He didn’t have to try hard with women: he only had to smile and slightly inflect his perfectly placed mole. His sisters allowed him to curl up longer than usual between the still warm eiderdowns at the back of the living room where he still slept, one either side of him. They must have allowed him to stay there longer than was called for in such situations, either because they were afraid of him sleeping alone in the room that was to be the boys’ or feared for his little soul that was more ethereal and delicate than normal, perhaps because of that thwap! Whatever the reason, everybody was sure that boy wasn’t quite normal and might break into smithereens or turn to ash at the slightest provocation. It was the only way you could understand why his neck went all stiff, and why he rolled on the ground screaming in a way that gave everyone goose pimples, frantically waving his legs and feet and leaving his mark on the floor. And it could happen anywhere: while grandmother was washing clothes in the river and he couldn’t cajole the rest of the women into letting him paddle in the pool of stagnant water they’d made to do their washing. Child, get your dirty feet out of there, they’d have said. And grandmother, when Mimoun had already begun his tantrum, must have run to chide the women she laboured with, beating djellabas and seruals on the stone, asking them not to upset him, the boy’s not well, you can see that, and above all never cross him next to running water, that’s the worst place for anyone to get angry. And that’s how she must have learned to recognise the moments when his fragile spirit was most in danger: near water, when dawn was breaking, around noon and, above all, at twilight, when you couldn’t tell if it was day or night.
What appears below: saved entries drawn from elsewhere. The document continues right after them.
(** The parameters of [stream] after [self]. *)
Definition stream_parameters : list string := ["messages"; "show_thinking"].

(** The keyword arguments of a call [stream(messages, **kwargs)], bound in
    the order they are written: what [show_thinking] is bound to, or the
    first failure. *)
Fixpoint bind_keywords (kwargs : Dict) (show_thinking : Value)
  : BindError + Value :=
  match kwargs with
  | [] => inr show_thinking
  | (keyword, value) :: rest =>
      if String.eqb keyword "show_thinking" then bind_keywords rest value
      else if String.eqb keyword "messages" then inl (MultipleValues keyword)
      else inl (UnexpectedKeyword keyword)
  end.

Section Stream.

(** [str(x)] of a Python value, as an f-string renders it, and [str(e)] of
    the [TypeError] of a call that cannot be bound. *)
Context (py_str : Value → string) (TypeError_str : BindError → string).

Definition thinking_event (tool_call : ToolCall) : Dict :=
  [("type", VStr "thinking");
   ("data", VDict [("text", VStr ("调用工具 " +:+ tc_name tool_call
                                  +:+ " 参数: " +:+ py_str (tc_args tool_call)))])].

Definition tool_call_event (tool_call : ToolCall) : Dict :=
  [("type", VStr "tool_call");
   ("data", VDict [("tool", VStr (tc_name tool_call));
                   ("input", tc_args tool_call)])].

Definition tool_result_event (result : Value) : Dict :=
  [("type", VStr "tool_result"); ("data", VDict [("result", result)])].

Definition tool_error_event (e : Exn) : Dict :=
  [("type", VStr "error");
   ("data", VDict [("message", VStr ("工具执行错误: " +:+ str_exn e))])].

Definition content_event (text : string) : Dict :=
  [("type", VStr "content"); ("data", VDict [("text", VStr text)])].

(** The body of [for tool_call in last_message.tool_calls] for one tool call
    whose execution gives [outcome]: the events yielded, and the exception
    that leaves the generator when it is not an [Exception]. *)
Definition tool_call_events (show_thinking : bool) (tool_call : ToolCall)
    (outcome : Exn + Value) : list Dict * option Exn :=
  let announced :=
    (if show_thinking then [thinking_event tool_call] else [])
    ++ [tool_call_event tool_call] in
  match outcome with
  | inr result => (announced ++ [tool_result_event result], None)
  | inl e =>
      if is_Exception e then (announced ++ [tool_error_event e], None)
      else (announced, Some e)
  end.

(** The loop over the tool calls of one message; [n] tool executions were
    made before it. *)
Fixpoint tool_calls_events (show_thinking : bool) (tool_calls : list ToolCall)
    (outcomes : nat → Exn + Value) (n : nat) : list Dict * option Exn * nat :=
  match tool_calls with
  | [] => ([], None, n)
  | tool_call :: rest =>
      match tool_call_events show_thinking tool_call (outcomes n) with
      | (events, Some e) => (events, Some e, S n)
      | (events, None) =>
          let '(events', raised, n') :=
            tool_calls_events show_thinking rest outcomes (S n) in
          (events ++ events', raised, n')
      end
  end.
(** * capnp-stub-generator: the stub writer

    A shallow embedding of [capnp_stub_generator/writer.py] and
    [capnp_stub_generator/helper.py].  [Scope] objects live in a heap and
    are addressed by reference, because the writer mutates the line list
    of a scope through several aliases ([self.scope], the entries of
    [scopes_by_id], the [parent] of other scopes).  Every method of
    [Writer] is a state transformer that may raise; an exception carries
    the state reached when it was raised, so that [try ... except] keeps
    the mutations made before the raise, as in Python. *)

From Stdlib Require Import Ascii.
From stdpp Require Import gmap strings list sorting.

Open Scope Z_scope.

(** ** Strings as Python uses them *)

Module Str.

(** [s * n] *)
Fixpoint repeat (s : string) (n : nat) : string :=
  match n with
  | O => ""
  | S n' => s +:+ repeat s n'
  end.

(** [s[n:]] *)
Fixpoint drop (n : nat) (s : string) : string :=
  match n, s with
  | O, _ => s
  | S n', String _ s' => drop n' s'
  | S _, EmptyString => ""
  end.

(** [s.split(sep)] for a one-character separator. *)
Fixpoint split (sep : ascii) (s : string) : list string :=
  match s with
  | EmptyString => [""]
  | String c s' =>
      if Ascii.eqb c sep then "" :: split sep s'
      else match split sep s' with
           | [] => [String c ""]
           | x :: xs => String c x :: xs
           end
  end.

(** [sep.join(ls)] *)
Definition join (sep : string) (ls : list string) : string :=
  String.concat sep ls.

(** [s.startswith(p)] *)
Fixpoint startswith (p s : string) : bool :=
  match p, s with
  | EmptyString, _ => true
  | String a p', String b s' => Ascii.eqb a b && startswith p' s'
  | String _ _, EmptyString => false
  end.

(** [s.endswith(suffix)] *)
Definition endswith (s suffix : string) : bool :=
  (String.length suffix <=? String.length s)%nat
  && String.eqb (drop (String.length s - String.length suffix) s) suffix.

(** [s.replace(old, new)] for a non-empty [old]: the occurrences are
    replaced from left to right, without overlap.  [skip] counts the
    characters of a matched occurrence that are still to be dropped. *)
Fixpoint replace_from (old new : string) (skip : nat) (s : string) : string :=
  match s with
  | EmptyString => ""
  | String c s' =>
      match skip with
      | S k => replace_from old new k s'
      | O =>
          if startswith old s
          then new +:+ replace_from old new (String.length old - 1) s'
          else String c (replace_from old new 0 s')
      end
  end.

Definition replace (old new s : string) : string := replace_from old new 0 s.

(** [c.upper()] on an ASCII character. *)
Definition upper_char (c : ascii) : ascii :=
  let n := nat_of_ascii c in
  if ((97 <=? n) && (n <=? 122))%nat then ascii_of_nat (n - 32) else c.

(** [x in ls] for a list of strings. *)
Definition mem (x : string) (ls : list string) : bool :=
  existsb (String.eqb x) ls.

(** [a <= b]: strings are ordered character by character, by code. *)
Fixpoint leb (a b : string) : bool :=
  match a, b with
  | EmptyString, _ => true
  | String _ _, EmptyString => false
  | String x a', String y b' =>
      let nx := nat_of_ascii x in
      let ny := nat_of_ascii y in
      if (nx <? ny)%nat then true
      else if (nx =? ny)%nat then leb a' b' else false
  end.

(** [sorted(ls)] *)
Definition le (a b : string) : Prop := leb a b = true.

#[global] Instance le_dec a b : Decision (le a b).
Proof. unfold le. apply _. Defined.

Definition sorted (ls : list string) : list string := merge_sort le ls.

End Str.

(** ** helper.py *)

Definition replace_capnp_suffix (original : string) : string :=
  if Str.endswith original ".capnp"
  then Str.replace ".capnp" "_capnp" original
  else original.

Example replace_capnp_suffix_doc :
  replace_capnp_suffix "some_module.capnp" = "some_module_capnp".
Proof. reflexivity. Qed.

(** ** capnp_types.py *)

Definition CAPNP_TYPE_TO_PYTHON : list (string * string) :=
  [ ("void", "None"); ("bool", "bool");
    ("int8", "int"); ("int16", "int"); ("int32", "int"); ("int64", "int");
    ("uint8", "int"); ("uint16", "int"); ("uint32", "int"); ("uint64", "int");
    ("float32", "float"); ("float64", "float");
    ("text", "str"); ("data", "bytes") ].

(** [d[k]] and [k in d] for a dictionary given by its items. *)
Fixpoint dict_get {V} (k : string) (d : list (string * V)) : option V :=
  match d with
  | [] => None
  | (k', v) :: d' => if String.eqb k k' then Some v else dict_get k d'
  end.

Module CapnpFieldType.
Definition GROUP : string := "group".
Definition SLOT : string := "slot".
End CapnpFieldType.

Module CapnpSlotType.
Definition ANY_POINTER : string := "anyPointer".
Definition STRUCT : string := "struct".
Definition ENUM : string := "enum".
Definition LIST : string := "list".
End CapnpSlotType.

Module CapnpElementType.
Definition ENUM : string := "enum".
Definition STRUCT : string := "struct".
Definition CONST : string := "const".
End CapnpElementType.

(** [keyword.kwlist] of the Python standard library (CPython 3.7 and later). *)
Definition kwlist : list string :=
  [ "False"; "None"; "True"; "and"; "as"; "assert"; "async"; "await";
    "break"; "class"; "continue"; "def"; "del"; "elif"; "else"; "except";
    "finally"; "for"; "from"; "global"; "if"; "import"; "in"; "is";
    "lambda"; "nonlocal"; "not"; "or"; "pass"; "raise"; "return"; "try";
    "while"; "with"; "yield" ].

Definition INDENT_SPACES : nat := 4.

(** The double-quote character. *)
Definition quote : string := String "034"%char EmptyString.

(** ** The schema graph, as pycapnp exposes it

    Only the accessors that the writer reads are kept.  Nodes are
    addressed by their 64-bit identity; the schema object of a field's
    type ([raw_field.schema]) is found through the graph. *)

Inductive AnyPointer :=
| APUnconstrained
| APParameter (scopeId : Z) (parameterIndex : nat)
| APImplicitMethodParameter (parameterIndex : nat).

(** [schema.capnp], [Type], with the brand of a struct type. *)
Inductive Ty :=
| TVoid | TBool
| TInt8 | TInt16 | TInt32 | TInt64
| TUint8 | TUint16 | TUint32 | TUint64
| TFloat32 | TFloat64
| TText | TData
| TList (elementType : Ty)
| TEnum (typeId : Z)
| TStruct (typeId : Z) (brand : list BrandScope)
| TInterface (typeId : Z)
| TAnyPointer (anyPointer : AnyPointer)
with BrandScope :=
| BInherit (scopeId : Z)
| BBind (scopeId : Z) (bind : list Binding)
with Binding :=
| BUnbound
| BType (type : Ty).

(** [type.which()] *)
Definition which (t : Ty) : string :=
  match t with
  | TVoid => "void" | TBool => "bool"
  | TInt8 => "int8" | TInt16 => "int16" | TInt32 => "int32" | TInt64 => "int64"
  | TUint8 => "uint8" | TUint16 => "uint16" | TUint32 => "uint32"
  | TUint64 => "uint64"
  | TFloat32 => "float32" | TFloat64 => "float64"
  | TText => "text" | TData => "data"
  | TList _ => "list"
  | TEnum _ => "enum"
  | TStruct _ _ => "struct"
  | TInterface _ => "interface"
  | TAnyPointer _ => "anyPointer"
  end.

Definition anyPointer_which (a : AnyPointer) : string :=
  match a with
  | APUnconstrained => "unconstrained"
  | APParameter _ _ => "parameter"
  | APImplicitMethodParameter _ => "implicitMethodParameter"
  end.

Inductive FieldBody :=
| FSlot (type : Ty)
| FGroup (typeId : Z).

Module Field.
Record t := mk {
  name : string;
  discriminantValue : Z;
  body : FieldBody }.

Definition which (f : t) : string :=
  match body f with
  | FSlot _ => CapnpFieldType.SLOT
  | FGroup _ => CapnpFieldType.GROUP
  end.
End Field.

Inductive NodeBody :=
| NFile
| NStruct (fields : list Field.t) (discriminantCount : Z)
| NEnum (enumerants : list string)
| NInterface
| NConst (type : Ty)
| NAnnotation.

Module Node.
Record t := mk {
  id : Z;
  displayName : string;
  displayNamePrefixLength : nat;
  scopeId : Z;
  isGeneric : bool;
  parameters : list string;
  nestedNodes : list (string * Z);
  body : NodeBody }.

Definition which (n : t) : string :=
  match body n with
  | NFile => "file"
  | NStruct _ _ => "struct"
  | NEnum _ => "enum"
  | NInterface => "interface"
  | NConst _ => "const"
  | NAnnotation => "annotation"
  end.
End Node.

(** A loaded module: [module.__file__] and [module.schema.node]. *)
Module Module_.
Record t := mk {
  file : option string;
  schema : Node.t }.
End Module_.

(** [ModuleRegistryType]: a dictionary, in insertion order, from the
    identity of a module's root node to its path and the module. *)
Definition ModuleRegistryType : Type := list (Z * (string * Module_.t)).

(** ** Paths

    [pathlib.PurePosixPath] in its parsed form: the root of the path
    (none, [/] or [//]), and its parts without the root. *)

Module Path.
Record t := mk {
  root : string;
  parts : list string }.

(** [p.is_absolute()]: the path has a root. *)
Definition is_absolute (p : t) : bool := negb (String.eqb (root p) "").

(** [pathlib.Path(s)]: exactly two leading slashes are a root of their
    own, any other number of them is the root [/]; empty and [.]
    components are dropped. *)
Definition of_string (s : string) : t :=
  {| root := if Str.startswith "//" s && negb (Str.startswith "///" s)
             then "//"
             else if Str.startswith "/" s then "/" else "";
     parts := filter (fun p => p <> "" /\ p <> ".") (Str.split "/" s) |}.

(** [p.name] *)
Definition name (p : t) : string := List.last (parts p) "".

(** [len(p.parents)] *)
Definition parents_len (p : t) : nat := length (parts p).
End Path.

(** ** Exceptions and the writer monad *)

Inductive exn :=
| NoParentError
| KeyError
| ValueError
| AssertionError
| TypeError
| IndexError
| CapnpError      (* raised by pycapnp: inactive union member, unknown node *)
| RecursionError  (* the model ran out of fuel *)
| DanglingRef.    (* a reference to no scope object: cannot occur in Python *)

#[global] Instance exn_eq_dec : EqDecision exn.
Proof. solve_decision. Defined.

(** ** Scopes *)

(** References to scope objects are positions in the heap. *)
Abbreviation ref := nat (only parsing).

Module Scope.
Record t := mk {
  name : string;
  id : Z;
  parent : option ref;
  return_scope : option ref;
  lines : list string }.

Definition add_lines (ls : list string) (s : t) : t :=
  {| name := name s; id := id s; parent := parent s;
     return_scope := return_scope s; lines := lines s ++ ls |}.
End Scope.

Module CapnpType.
Record t := mk {
  schema : Node.t;
  name : string;
  scope : ref;
  generic_params : list string }.
End CapnpType.

(** ** The writer's state *)

Record Writer := mkWriter {
  scope : ref;                          (* [self.scope] *)
  heap : list Scope.t;                  (* the [Scope] objects *)
  scopes_by_id : list (Z * ref);        (* a dictionary, in insertion order *)
  _module_path : Path.t;
  _imports : gset string;
  _typing_imports : gset string;
  type_vars : gset string;
  type_map : gmap Z CapnpType.t;
  docstring : string }.

Definition set_scope (r : ref) (w : Writer) : Writer :=
  mkWriter r (heap w) (scopes_by_id w) (_module_path w) (_imports w)
    (_typing_imports w) (type_vars w) (type_map w) (docstring w).

Definition set_heap (h : list Scope.t) (w : Writer) : Writer :=
  mkWriter (scope w) h (scopes_by_id w) (_module_path w) (_imports w)
    (_typing_imports w) (type_vars w) (type_map w) (docstring w).
(** The question a pass appends when an entry id is left at the index:
    that id, if it is not empty. *)
Lemma parse_item_entry_id (meta : Meta) (idx idx' : nat) (it : pyval) (q : Question)
    (e : pystr) :
  parse_item meta idx it = Ok (idx', Some q) →
  m_entry_ids meta !! idx = Some e → e ≠ [] →
  q_entry_id q = Some e.
Proof.
  unfold parse_item. destruct (negb (is_list it)); [done|].
  intros (text & _ & H)%bind_ok He Hne. destruct text as [[|c text]|]; try done.
  apply bind_ok in H as (qtype & _ & H).
  apply bind_ok in H as (required & _ & H).
  apply bind_ok in H as ([choices cols] & _ & H).
  rewrite He in H. cbn zeta in H.
  assert (truthy (Some e) = true) as Ht by (by destruct e).
  rewrite Ht in H. cbv beta iota in H. rewrite Ht in H. cbn [bind] in H.
  injection H as _ <-.
  match goal with
  | |- q_entry_id (mark_other ?raw ?eid) = _ =>
      by destruct (mark_other_type_id raw eid) as (_ & -> & _)
  end.
Qed.

Lemma parse_items_entry_id (meta : Meta) (idx : nat) (items : list pyval)
    (qs : list Question) (k : nat) (q : Question) (e : pystr) :
  parse_items meta idx items = Ok qs →
  qs !! k = Some q →
  m_entry_ids meta !! (idx + k)%nat = Some e → e ≠ [] →
  q_entry_id q = Some e.
Proof.
  revert idx qs k. induction items as [|it items IH]; intros idx qs k; cbn [parse_items].
  - by intros [= <-].
  - destruct (parse_item_ok meta idx it) as (idx' & oq & Hit & Hidx). rewrite Hit.
    cbn [bind]. intros (qs' & Hqs' & [= <-])%bind_ok Hk He Hne.
    destruct oq as [q0|].
    + destruct k as [|k]; cbn in Hk.
      * injection Hk as ->. rewrite Nat.add_0_r in He.
        by eapply parse_item_entry_id.
      * assert (is_Some (m_entry_ids meta !! idx)) as Hsome.
        { apply lookup_lt_is_Some. apply lookup_lt_Some in He. lia. }
        rewrite bool_decide_eq_true_2 in Hidx by done. subst idx'.
        eapply (IH (S idx) qs' k); try done.
        by replace (S idx + k)%nat with (idx + S k)%nat by lia.
    + rewrite bool_decide_eq_false_2 in Hidx by (by intros [[? [=]] _]). subst idx'.
      by eapply (IH idx qs' k).
Qed.

End ParserFacts.

(** X21: the type of every question [parse] returns is one of eleven tags,
    the eight of [TYPE_MAP] and the three of the fallback, [grid], [choice]
    and [text]; a question tagged [text] has no options, and one tagged
    [grid] has rows. *)
Theorem parse_question_types (R : Runtime) (meta : Meta) (data : pyval)
    (fm : FormModel) (q : Question) :
  parse meta data = Ok fm →
  q ∈ fm_questions fm →
  q_type q ∈ [py "short_answer"; py "paragraph"; py "multiple_choice"; py "dropdown";
              py "checkboxes"; py "linear_scale"; py "date"; py "time";
              py "grid"; py "choice"; py "text"] ∧
  (q_type q = py "text" → q_choices_or_rows q = None) ∧
  (q_type q = py "grid" → ∃ c l, q_choices_or_rows q = Some (c :: l)).
Proof.
  intros (items & _ & Hitems)%parse_questions Hq.
  destruct (parse_items_question _ _ _ _ _ Hitems Hq)
    as (it & raw & _ & (_ & Hty & cols & Hch) & ->).
  destruct (mark_other_type_id raw (q_entry_id raw)) as (-> & _ & Hsame).
  destruct (question_type_tags it _ Hty) as (Htag & ch & cols' & Hch' & Htext & Hgrid).
  rewrite Hch in Hch'. injection Hch' as <- <-.
  split_and!; [done| |].
  - intros Ht. rewrite Hsame by (by rewrite Ht). by apply Htext.
  - intros Ht. rewrite Hsame by (by rewrite Ht). specialize (Hgrid Ht).
    revert Hch. unfold _extract_choices. dig_step.
    destruct (list_of_lists _).
    + dig_step. intros [= Hc _]. rewrite <- Hc in *.
      destruct (option_texts l) as [|c l']; [done|]. by exists c, l'.
    + destruct (fold_left _ _ _) as [best|]; intros [= Hc]; rewrite <- Hc in *; [|done].
      destruct (option_texts best) as [|c l']; [done|]. by exists c, l'.
Qed.
(** X1.  In All mode, when the resolver returns, an identifier is visible
    exactly when it is a person's and no chain of recorded parent/child
    pairs leads to it from a collapsed identifier. *)
Theorem all_mode_hides_exactly_descendants fuel data collapsed focus visible :
  visibleIds fuel data collapsed all focus = Some visible →
  ∀ x, x ∈ visible
       ↔ x ∈ peopleIds (people data)
         ∧ ¬ ∃ p, p ∈ collapsed ∧ descendantOf data p x.
Proof.
  unfold visibleIds. rewrite getVisiblePeopleIds_all.
  destruct (collect _ _ _) as [R|] eqn:HR; [|done]. simpl. intros [= <-] x.
  rewrite elem_of_difference, (collect_elem_of _ _ _ _ x HR).
  apply and_iff_compat_l, not_iff_compat. split.
  - intros [Hx|(p & r & Hp & Hr & Hx)]; [set_solver|].
    exists p. split; [done|]. apply descendantOf_edge. by eapply reach_tc.
  - intros (p & Hp & Hd). right.
    destruct (proj1 (collect_is_Some _ _ _) (mk_is_Some _ _ HR) p Hp) as [r Hr].
    exists p, r. split; [done|]. split; [done|].
    apply (reach_tc _ _ _ _ _ Hr). by apply descendantOf_edge.
Qed.

Lemma all_mode_hides_exactly_descendants_witness :
  "C" ∈ ({["A"]} : gset string)
  ↔ "C" ∈ peopleIds (people linearData)
    ∧ ¬ ∃ p, p ∈ ["A"] ∧ descendantOf linearData p "C".
Proof.
  apply (all_mode_hides_exactly_descendants 3 linearData ["A"] None).
  by vm_compute.
Defined.

(** X2.  In descendants mode with a focus, when the resolver returns, the
    visible identifiers are the focus and everything a chain of recorded
    parent/child pairs leads to from the focus, and nothing else. *)
Theorem descendants_mode_closure fuel data collapsed focus f visible :
  truthy focus = Some f →
  visibleIds fuel data collapsed descendants focus = Some visible →
  ∀ x, x ∈ visible ↔ x = f ∨ descendantOf data f x.
Proof.
  intros Hf. unfold visibleIds.
  rewrite (getVisiblePeopleIds_descendants _ _ _ _ _ f Hf).
  destruct (reach _ _ _) as [R|] eqn:HR; [|done]. simpl. intros [= <-] x.
  rewrite elem_of_union, elem_of_singleton, (reach_tc _ _ _ _ x HR).
  by rewrite descendantOf_edge.
Qed.

Lemma descendants_mode_closure_witness :
  "C" ∈ ({["B"; "C"]} : gset string) ↔ "C" = "B" ∨ descendantOf linearData "B" "C".
Proof.
  apply (descendants_mode_closure 3 linearData [] (Some "B") "B"); by vm_compute.
Defined.

(** X3.  In ancestors mode with a focus, when the resolver returns, every
    visible identifier is the focus or is reached from it by a chain of
    recorded child/parent pairs; and when no child is linked to two families
    with different parents, the visible identifiers are exactly those. *)
Theorem ancestors_mode_closure fuel data collapsed focus f visible :
  truthy focus = Some f →
  visibleIds fuel data collapsed ancestors focus = Some visible →
  (∀ x, x ∈ visible → x = f ∨ ancestorOf data f x)
  ∧ (singleParentage data →
     ∀ x, x ∈ visible ↔ x = f ∨ ancestorOf data f x).
Proof.
  intros Hf. unfold visibleIds.
  rewrite (getVisiblePeopleIds_ancestors _ _ _ _ _ f Hf).
  destruct (reach _ _ _) as [R|] eqn:HR; [|done]. simpl. intros [= <-].
  split.
  - intros x [->%elem_of_singleton|Hx]%elem_of_union; [by left|right].
    apply (reach_tc _ _ _ _ _ HR) in Hx. unfold ancestorOf.
    clear HR Hf. induction Hx as [c p H|c p x H _ IH].
    + apply tc_once. by apply elem_of_childToParents.
    + eapply tc_l; [|exact IH]. by apply elem_of_childToParents.
  - intros Hsingle x.
    rewrite elem_of_union, elem_of_singleton, (reach_tc _ _ _ _ x HR).
    unfold ancestorOf. apply or_iff_compat_l, tc_iff. intros c p.
    by apply childToParents_parentOf.
Qed.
It worked with his sisters and his mother, naturally, for they understood the child’s precocious sensitivity. Grandfather can’t have felt the same way, though; no doubt he ran over waving a rope sandal whenever he heard Mimoun having one of his tantrums no doubt he over brandishing a rope sandal, let me deal with the kid, I’ll cure the spoilt brat of all his fits and get rid of all the djinns he’s got inside him; when they see the djinns I’ve got they’ll scarper quick enough. But he hardly ever caught him: grandmother or one of his aunts would stop him in time. And in case they weren’t around, Mimoun learned to run. To run as fast as his feet would carry him over the stones on dusty paths or barren fields. He ran into places grandfather couldn’t reach, or ran so quickly he couldn’t catch him. Then grandfather must have repeated the usual, ah, I’ll catch you, sooner or later I’ll catch you, and when I do I’ll skin you alive. But when he had the boy next to him he’d not remember his threats.
And now and then grandmother took him to get a cure, so convinced was she that he had such a peculiar character. She took him to the one-roomed house where a woman was expecting him, amidst strange smells, and she sat him down right next to her. Tattooed from under her lower lip to the top of her robe, this lady kneaded lots of fenugreek into a paste with her saliva. Psst, she’d go, as she spat into the pot and stirred with her chubby, chubby fingers. And she must have put a thimbleful of the mixture in the crook of his elbow and tapped it rhythmically with her two fingers, invoking in the name of God, in the name of God, in the name of God. As if she were making music. Until lots of very fine filaments began to emerge from the sticky paste stuck to Mimoun’s skin and disappeared into the air. Do you see that? the woman must have said, all his fears are leaving him, lady. Look at the state the poor boy was in. Look, they’re getting thicker and thicker, poor boy.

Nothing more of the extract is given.